Right. Because traffic encounters never turn deadly and we don’t have any videos of these deadly traffic stops, now do we?
Oh, wait…
There are just a few I snatched off the front page of a simple YouTube search. There are many, many others.
See, the problem with this boneheaded idea is that while only four percent of all calls the police respond to may be violent, they don’t really know which four percent are going to end up that way. A routine traffic stop may have an armed felon who figures he has a better chance of getting away if he kills the cops than if he simply tries to run. It could be someone who just hates police officers.
The truth is, the cops often don’t know what they’re rolling up into when they get the call.
In fact, traffic stops are one of the most dangerous things police officers do on a daily basis. That’s because they don’t know who they’re pulling over. While most will go through their entire career and never have to fire their weapon, no one knows who will and who won’t decide killing cops is a winning strategy.
And this turdnugget wants to make it more dangerous by securing their weapons in a lockbox they can’t even access without permission.

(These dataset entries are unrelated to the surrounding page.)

(* ===== verification/Bulk.v ===== *)
(** * Bulk: evaluation of a generated model over many elements
    ([src/bulk.c], [include/cxpr/bulk.h], [include/cxpr/generated.h])

    The host owns the storage.  Its scalar cells are a map from addresses (an
    object and an index in it) to values, so that columns may share an object;
    its state blocks are one block of bytes.  A generated model is a
    descriptor with callbacks, which are functions of the descriptor: the tick
    maps a state block, inputs and parameters to the state block after it and
    the outputs it writes. *)

From Stdlib Require Import Ascii String ZArith Lia.
From stdpp Require Import base list strings gmap.
From S2P Require Import Prelude Float64 Types Memory.
Local Open Scope run_scope.
Local Open Scope Z_scope.

(** ** Generated model descriptors *)

Definition CXPR_GENERATED_MODEL_ABI_VERSION : Z := 5.
Definition CXPR_GENERATED_MODEL_MAX_INPUTS : Z := 64.
Definition CXPR_GENERATED_MODEL_MAX_OUTPUTS : Z := 64.
Definition CXPR_GENERATED_MODEL_MAX_PARAMS : Z := 64.

Inductive cxpr_generated_value_type : Type :=
  | CXPR_GENERATED_VALUE_UNKNOWN | CXPR_GENERATED_VALUE_NUMBER
  | CXPR_GENERATED_VALUE_BOOL | CXPR_GENERATED_VALUE_INT64.

(** State block, inputs and parameters to the state block after the tick and
    the outputs it wrote, from the first one on. *)
Abbreviation cxpr_generated_tick_fn :=
  (list Z → list cxpr_value → list cxpr_value → list Z * list cxpr_value).
Abbreviation cxpr_generated_reset_fn := (list Z → list Z).

(** The fields that bulk evaluation reads.  The arrays have 64 entries; those behind the end of a list
    are zero, as a static initializer leaves them.  [gd_state_size] is what
    the callback returns, [None] when the pointer is NULL. *)
Record cxpr_generated_model_descriptor : Type := mk_descriptor {
  gd_name : option string;
  gd_tick : option cxpr_generated_tick_fn;
  gd_state_size : option Z;
  gd_param_count : Z;
  gd_input_names : list (option string);
  gd_input_types : list cxpr_generated_value_type;
  gd_input_count : Z;
  gd_output_names : list (option string);
  gd_output_types : list cxpr_generated_value_type;
  gd_output_count : Z;
  gd_abi_version : Z;
  gd_reset : option cxpr_generated_reset_fn;
  gd_param_names : list (option string);
  gd_param_types : list cxpr_generated_value_type
}.

Definition name_entry (names : list (option string)) (i : nat) : option string :=
  default None (names !! i).

Definition type_entry (types : list cxpr_generated_value_type) (i : nat) : cxpr_generated_value_type :=
  default CXPR_GENERATED_VALUE_UNKNOWN (types !! i).

(** One entry of a schema: it has a name and a scalar type. *)
Definition entry_valid (names : list (option string)) (types : list cxpr_generated_value_type)
    (i : nat) : bool :=
  match name_entry names i, type_entry types i with
  | Some _, (CXPR_GENERATED_VALUE_NUMBER | CXPR_GENERATED_VALUE_BOOL | CXPR_GENERATED_VALUE_INT64) => true
  | _, _ => false
  end.

Definition entries_valid names types (count : Z) : bool :=
  forallb (entry_valid names types) (seq 0 (Z.to_nat count)).

Definition cxpr_generated_model_descriptor_abi_valid
    (descriptor : option cxpr_generated_model_descriptor) : bool :=
  match descriptor with
  | None => false
  | Some d =>
      if negb (gd_abi_version d =? CXPR_GENERATED_MODEL_ABI_VERSION) ||
         negb (bool_decide (is_Some (gd_name d))) ||
         match gd_tick d with None => true | Some _ => false end ||
         negb (bool_decide (is_Some (gd_state_size d))) ||
         (CXPR_GENERATED_MODEL_MAX_INPUTS <? gd_input_count d) ||
         (CXPR_GENERATED_MODEL_MAX_OUTPUTS <? gd_output_count d) ||
         (CXPR_GENERATED_MODEL_MAX_PARAMS <? gd_param_count d)
      then false
      else entries_valid (gd_input_names d) (gd_input_types d) (gd_input_count d) &&
           entries_valid (gd_output_names d) (gd_output_types d) (gd_output_count d) &&
           entries_valid (gd_param_names d) (gd_param_types d) (gd_param_count d)
  end.

(** ** Views and memory *)

(** The address of a scalar cell: an object of the host and an index. *)
Abbreviation cell := (nat * Z)%type.

(** [cxpr_bulk_column] and [cxpr_bulk_const_column] *)
Record cxpr_bulk_column : Type := mk_column {
  col_values : option cell;
  col_stride : Z
}.

(** [bv_states] says whether the pointer to the state blocks is set. *)
Record cxpr_bulk_view : Type := mk_view {
  bv_inputs : option (list cxpr_bulk_column);
  bv_input_count : Z;
  bv_params : option cell;
  bv_param_count : Z;
  bv_outputs : option (list cxpr_bulk_column);
  bv_output_count : Z;
  bv_states : bool;
  bv_state_stride : Z;
  bv_element_count : Z
}.

Record bulk_memory : Type := mk_memory {
  bm_values : gmap cell cxpr_value;
  bm_states : list Z
}.

Inductive cxpr_bulk_status : Type :=
  | CXPR_BULK_OK
  | CXPR_BULK_INVALID_ARGUMENT
  | CXPR_BULK_INVALID_DESCRIPTOR
  | CXPR_BULK_SCHEMA_MISMATCH
  | CXPR_BULK_MISSING_BUFFER
  | CXPR_BULK_STATE_STRIDE_TOO_SMALL
  | CXPR_BULK_RANGE_OUT_OF_BOUNDS.

#[export] Instance cxpr_bulk_status_eq_dec : EqDecision cxpr_bulk_status.
Proof. solve_decision. Defined.

Definition cxpr_bulk_status_message (status : cxpr_bulk_status) : string :=
  match status with
  | CXPR_BULK_OK => "bulk view is valid"
  | CXPR_BULK_INVALID_ARGUMENT => "invalid bulk argument"
  | CXPR_BULK_INVALID_DESCRIPTOR => "invalid generated model descriptor"
  | CXPR_BULK_SCHEMA_MISMATCH => "bulk view does not match model schema"
  | CXPR_BULK_MISSING_BUFFER => "bulk view requires a data buffer"
  | CXPR_BULK_STATE_STRIDE_TOO_SMALL => "bulk state stride is smaller than model state"
  | CXPR_BULK_RANGE_OUT_OF_BOUNDS => "bulk range is out of bounds"
  end.

(** ** Validation *)

(** The offset of the last element does not fit a [size_t]. *)
Definition stride_overflows (elements stride : Z) : bool :=
  (0 <? elements) && (0 <? stride) && (SIZE_MAX / stride <? elements - 1).

Definition input_problem (elements : Z) (c : cxpr_bulk_column) : cxpr_bulk_status :=
  match col_values c with
  | None => CXPR_BULK_MISSING_BUFFER
  | Some _ =>
      if stride_overflows elements (col_stride c) then CXPR_BULK_INVALID_ARGUMENT else CXPR_BULK_OK
  end.

Definition output_problem (elements : Z) (c : cxpr_bulk_column) : cxpr_bulk_status :=
  match col_values c with
  | None => CXPR_BULK_MISSING_BUFFER
  | Some _ =>
      if (1 <? elements) && (col_stride c =? 0) then CXPR_BULK_MISSING_BUFFER
      else if stride_overflows elements (col_stride c) then CXPR_BULK_INVALID_ARGUMENT
      else CXPR_BULK_OK
  end.

(** The first problem of the first [n] columns. *)
Fixpoint columns_problem (problem : cxpr_bulk_column → cxpr_bulk_status)
    (columns : list cxpr_bulk_column) (n : nat) : run cxpr_bulk_status :=
  match n, columns with
  | O, _ => Done CXPR_BULK_OK
  | S n, c :: columns =>
      match problem c with
      | CXPR_BULK_OK => columns_problem problem columns n
      | status => Done status
      end
  | S _, [] => Undef
  end.

(** [if (status != CXPR_BULK_OK) return status;] before [k] *)
Definition unless_problem (m : run cxpr_bulk_status) (k : run cxpr_bulk_status) : run cxpr_bulk_status :=
  let* status := m in
  match status with CXPR_BULK_OK => k | status => Done status end.

Definition states_problem (state_size : Z) (v : cxpr_bulk_view) : cxpr_bulk_status :=
  if negb (state_size =? 0) && negb (bv_states v) then CXPR_BULK_MISSING_BUFFER
  else if negb (state_size =? 0) && (bv_state_stride v <? state_size)
  then CXPR_BULK_STATE_STRIDE_TOO_SMALL
  else if negb (state_size =? 0) && stride_overflows (bv_element_count v) (bv_state_stride v)
  then CXPR_BULK_INVALID_ARGUMENT
  else CXPR_BULK_OK.

Definition cxpr_bulk_validate (descriptor : option cxpr_generated_model_descriptor)
    (view : option cxpr_bulk_view) : run cxpr_bulk_status :=
  match view with
  | None => Done CXPR_BULK_INVALID_ARGUMENT
  | Some v =>
      if negb (cxpr_generated_model_descriptor_abi_valid descriptor)
      then Done CXPR_BULK_INVALID_DESCRIPTOR
      else
        match descriptor with
        | None => Undef
        | Some d =>
            if negb (bv_input_count v =? gd_input_count d) ||
               negb (bv_output_count v =? gd_output_count d) ||
               negb (bv_param_count v =? gd_param_count d)
            then Done CXPR_BULK_SCHEMA_MISMATCH
            else if (negb (bv_input_count v =? 0) && negb (bool_decide (is_Some (bv_inputs v)))) ||
                    (negb (bv_output_count v =? 0) && negb (bool_decide (is_Some (bv_outputs v)))) ||
                    (negb (bv_param_count v =? 0) && negb (bool_decide (is_Some (bv_params v))))
            then Done CXPR_BULK_MISSING_BUFFER
            else
              unless_problem (columns_problem (input_problem (bv_element_count v))
                                (default [] (bv_inputs v)) (Z.to_nat (bv_input_count v)))
             (unless_problem (columns_problem (output_problem (bv_element_count v))
                                (default [] (bv_outputs v)) (Z.to_nat (bv_output_count v)))
             (match gd_state_size d with
              | Some state_size => Done (states_problem state_size v)
              | None => Undef
              end))
        end
  end.

(** ** Execution *)

Definition value_cell (values : gmap cell cxpr_value) (at_cell : cell) : run cxpr_value :=
  match values !! at_cell with Some x => Done x | None => Undef end.

(** [column.values + index] *)
Definition column_cell (c : cxpr_bulk_column) (index : Z) : run cell :=
  match col_values c with Some (object, base) => Done (object, base + index) | None => Undef end.

(** [inputs[j] = view->inputs[j].values[stride ? i * stride : 0]] for the first
    [n] columns *)
Fixpoint read_inputs (values : gmap cell cxpr_value) (columns : list cxpr_bulk_column) (i : Z) (n : nat)
    : run (list cxpr_value) :=
  match n, columns with
  | O, _ => Done []
  | S n, c :: columns =>
      let* at_cell := column_cell c (if col_stride c =? 0 then 0 else wrap64 (i * col_stride c)) in
      let* x := value_cell values at_cell in
      let* xs := read_inputs values columns i n in
      Done (x :: xs)
  | S _, [] => Undef
  end.

(** The parameters the tick reads. *)
Fixpoint read_params (values : gmap cell cxpr_value) (params : option cell) (n : nat)
    : run (list cxpr_value) :=
  match n, params with
  | O, _ => Done []
  | S n, Some (object, base) =>
      let* x := value_cell values (object, base) in
      let* xs := read_params values (Some (object, base + 1)) n in
      Done (x :: xs)
  | S _, None => Undef
  end.

(** [view->outputs[j].values[i * stride] = outputs[j]] for the first [n]
    columns; an output the tick did not write is an uninitialised cell of the
    array on the stack. *)
Fixpoint write_outputs (values : gmap cell cxpr_value) (columns : list cxpr_bulk_column) (i : Z)
    (outputs : list cxpr_value) (n : nat) : run (gmap cell cxpr_value) :=
  match n, columns, outputs with
  | O, _, _ => Done values
  | S n, c :: columns, x :: outputs =>
      let* at_cell := column_cell c (wrap64 (i * col_stride c)) in
      let* _ := value_cell values at_cell in
      write_outputs (<[at_cell := x]> values) columns i outputs n
  | S _, _, _ => Undef
  end.

(** The body of the loop over the elements. *)
Definition run_element (d : cxpr_generated_model_descriptor) (v : cxpr_bulk_view) (i : Z)
    (m : bulk_memory) : run bulk_memory :=
  match gd_tick d, gd_state_size d with
  | Some tick, Some state_size =>
      let offset := wrap64 (i * bv_state_stride v) in
      let* state := if bv_states v then mem_read (bm_states m) offset state_size else Done [] in
      let* inputs := read_inputs (bm_values m) (default [] (bv_inputs v)) i (Z.to_nat (gd_input_count d)) in
      let* params := read_params (bm_values m) (bv_params v) (Z.to_nat (gd_param_count d)) in
      let (state', outputs) := tick state inputs params in
      let* states := if bv_states v then mem_write (bm_states m) offset state' else Done (bm_states m) in
      let* values := write_outputs (bm_values m) (default [] (bv_outputs v)) i outputs
                       (Z.to_nat (gd_output_count d)) in
      Done (mk_memory values states)
  | _, _ => Undef
  end.

Fixpoint run_elements (d : cxpr_generated_model_descriptor) (v : cxpr_bulk_view) (i : Z) (n : nat)
    (m : bulk_memory) : run bulk_memory :=
  match n with
  | O => Done m
  | S n => let* m := run_element d v i m in run_elements d v (i + 1) n m
  end.

(** [begin > element_count || count > element_count - begin] *)
Definition range_outside (v : cxpr_bulk_view) (first count : Z) : bool :=
  (bv_element_count v <? first) || (bv_element_count v - first <? count).

Definition cxpr_bulk_run_range (descriptor : option cxpr_generated_model_descriptor)
    (view : option cxpr_bulk_view) (first count : Z) (m : bulk_memory)
    : run (cxpr_bulk_status * bulk_memory) :=
  let* status := cxpr_bulk_validate descriptor view in
  match status, descriptor, view with
  | CXPR_BULK_OK, Some d, Some v =>
      if range_outside v first count then Done (CXPR_BULK_RANGE_OUT_OF_BOUNDS, m)
      else if count =? 0 then Done (CXPR_BULK_OK, m)
      else let* m := run_elements d v first (Z.to_nat count) m in Done (CXPR_BULK_OK, m)
  | CXPR_BULK_OK, _, _ => Undef
  | status, _, _ => Done (status, m)
  end.

Definition view_elements (view : option cxpr_bulk_view) : Z :=
  match view with Some v => bv_element_count v | None => 0 end.

Definition cxpr_bulk_run descriptor view m : run (cxpr_bulk_status * bulk_memory) :=
  cxpr_bulk_run_range descriptor view 0 (view_elements view) m.

(** One element's block to its initial state: the model's reset, or zeros. *)
Definition reset_block (d : cxpr_generated_model_descriptor) (states : list Z) (offset state_size : Z)
    : run (list Z) :=
  match gd_reset d with
  | Some reset =>
      let* state := mem_read states offset state_size in
      mem_write states offset (reset state)
  | None => mem_fill states offset 0 state_size
  end.

Fixpoint reset_elements (d : cxpr_generated_model_descriptor) (v : cxpr_bulk_view) (state_size i : Z)
    (n : nat) (states : list Z) : run (list Z) :=
  match n with
  | O => Done states
  | S n =>
      let* states := reset_block d states (wrap64 (i * bv_state_stride v)) state_size in
      reset_elements d v state_size (i + 1) n states
  end.

Definition cxpr_bulk_reset_range (descriptor : option cxpr_generated_model_descriptor)
    (view : option cxpr_bulk_view) (first count : Z) (m : bulk_memory)
    : run (cxpr_bulk_status * bulk_memory) :=
  let* status := cxpr_bulk_validate descriptor view in
  match status, descriptor, view with
  | CXPR_BULK_OK, Some d, Some v =>
      match gd_state_size d with
      | None => Undef
      | Some state_size =>
          if range_outside v first count then Done (CXPR_BULK_RANGE_OUT_OF_BOUNDS, m)
          else if state_size =? 0 then Done (CXPR_BULK_OK, m)
          else
            let* states := reset_elements d v state_size first (Z.to_nat count) (bm_states m) in
            Done (CXPR_BULK_OK, mk_memory (bm_values m) states)
      end
  | CXPR_BULK_OK, _, _ => Undef
  | status, _, _ => Done (status, m)
  end.

Definition cxpr_bulk_reset descriptor view m : run (cxpr_bulk_status * bulk_memory) :=
  cxpr_bulk_reset_range descriptor view 0 (view_elements view) m.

Watch those videos and tell me just how many of these cops had enough warning to get permission before things went south? None of them, really.
This is what happens when people who don’t really understand the job try to reform the job. This isn’t any different than the gun control crowd who wants us to be forced to store our guns away when we’re not at the range. They don’t understand how quickly this kind of thing happens.
And they still think they have the answers.